By 1933 there was a marked change. Pro tournaments were staged in every metro area. Clubs began to have year-round profressionals to tend to the needs of amateurs and course building and maintenance emerged as professions. Strange though it may seem, John Bredemus had a hand in all three. He assumed the role of a pro golfer in 1916 because of his interest in architecture rather than a talent for playing. He competed, though not very well and worked as a club pro and teacher until 1926 when he turned exclusively to course design and the promotion of golf in Texas and Mexico. The Bredemus legacy included the first Texas Open, which he co-founded with newspaperman Jack O’Brien, and the initial professional tour events in Dallas, Houston, Corpus Christi, and Beaumont.

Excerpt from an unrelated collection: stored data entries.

Lemma iappend_loop_ok v k F d p off fuel :
  appendable v F (d_addrs d) -> covered (fin F v) (d_addrs d) off -> (Z.of_nat (off + length p) <= max_size)%Z ->
  length p <= fuel -> F + need (off + length p) <= isize + need off ->
  exists v' F' A', iappend_loop wfails d p (Z.of_nat off) (Z.of_nat (length p)) fuel (ist v k F) =
      Ret (with_daddrs A' d, Z.of_nat (off + length p)) (ist v' k F') /\ append_post v k F d off p v' F' A'.
Proof using Hw.
  revert v F d p off. induction fuel as [|fuel IH]; intros v F d p off Hap Hcov Hmax Hfuel HF; cbn [iappend_loop].
  all: destruct (decide (length p = 0)) as [E0|E0]; [apply nil_length_inv in E0 as ->; simpl; exists v, F, (d_addrs d);
    rewrite Nat.add_0_r; split; [by destruct d|unfold append_post; simpl; rewrite Nat.add_0_r; split; [lia|]; split; [done|];
    split; [by apply grown_refl; apply Hap|]; split; [apply patched_refl|done]]|].
  { lia. }
  rewrite (proj2 (Z.ltb_lt _ _)) by lia. rewrite off_div. assert (Hoff : (Z.of_nat off < max_size)%Z) by lia.
  rewrite append_n1 by done. cbv zeta. set (m := length p `min` (BSIZE - off mod BSIZE)).
  assert (Hm : 0 < m <= length p /\ m <= BSIZE - off mod BSIZE) by (clear -E0; unfold m, BSIZE; lia). clearbody m.
  assert (Hlm : length (take m p) = m) by (rewrite length_take; lia). assert (Hld : length (drop m p) = length p - m) by apply length_drop.
  pose proof (need_mono (off + m) (off + length p) ltac:(lia)) as Hmono.
  destruct (append_chunk v k F d off (take m p) Hap Hcov Hoff) as (v1 & F1 & A1 & x & buf & v2 & E1 & Hx & Hl1 & -> & Hp1);
    [lia|rewrite Hlm; lia|].
  assert (Hbn : (Z.of_nat (off / BSIZE) <? MAXFILE)%Z = true) by (apply Z.ltb_lt; pose proof (div_max off Hoff); unfold MAXFILE; lia).
  rewrite Hbn. erewrite bind_Ret by reflexivity. rewrite !Nat2Z.id, (bind_Ret _ _ _ _ _ E1). cbn [fst snd].
  rewrite (bind_Ret _ _ _ _ _ (rsect_ok _ _ _ _ _ Hl1 Hx)).
  replace (Z.to_nat (Z.of_nat off - Z.of_nat (off / BSIZE) * bsize)) with (off mod BSIZE) by (unfold bsize, BSIZE; lia).
  rewrite (bind_Ret _ _ _ _ _ (wsect_ok v1 k F1 x _ Hl1 ltac:(rewrite <- Hl1; by eapply lookup_lt_Some))).
  rewrite u32_id by lia. replace (Z.of_nat (length p) - Z.of_nat m)%Z with (Z.of_nat (length (drop m p))) by lia.
  rewrite <- Nat2Z.inj_add. pose proof Hp1 as (HF1 & Hap1 & _ & _ & Hcov1). rewrite Hlm in HF1, Hcov1.
  destruct (IH _ F1 (with_daddrs A1 d) (drop m p) (off + m) Hap1 Hcov1) as (v3 & F3 & A3 & E3 & Hp3); [lia|lia| |].
  { rewrite Hld. replace (off + m + (length p - m)) with (off + length p) by lia. lia. }
  exists v3, F3, A3. rewrite E3, Hld. split; [by replace (off + m + (length p - m)) with (off + length p) by lia|].
  rewrite <- (take_drop m p). eapply append_post_trans; [exact Hp1|]. by rewrite Hlm.
Qed.
End Steps.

Bredemus co-founded the Texas Professional Golfers Associations in 1922 and was largely responsible for bringing the Southwest’s first “major”, the National PGA Championship at Cedar Crest C.C., to Dallas in 1927. Bredemus may have been the game’s first college degreed professional. He played varsity football and also won the AAU National All-Around title in 1908 and 1912. It is said that he was awarded with Jim Thorpe's trophys when they were taken away by the Olympic committee.
Before migrating to Texas, he was an instructor of higher mathematics at Eastern prep schools and is reported to have been private tutor to the children of railroad magnate Jay Gould.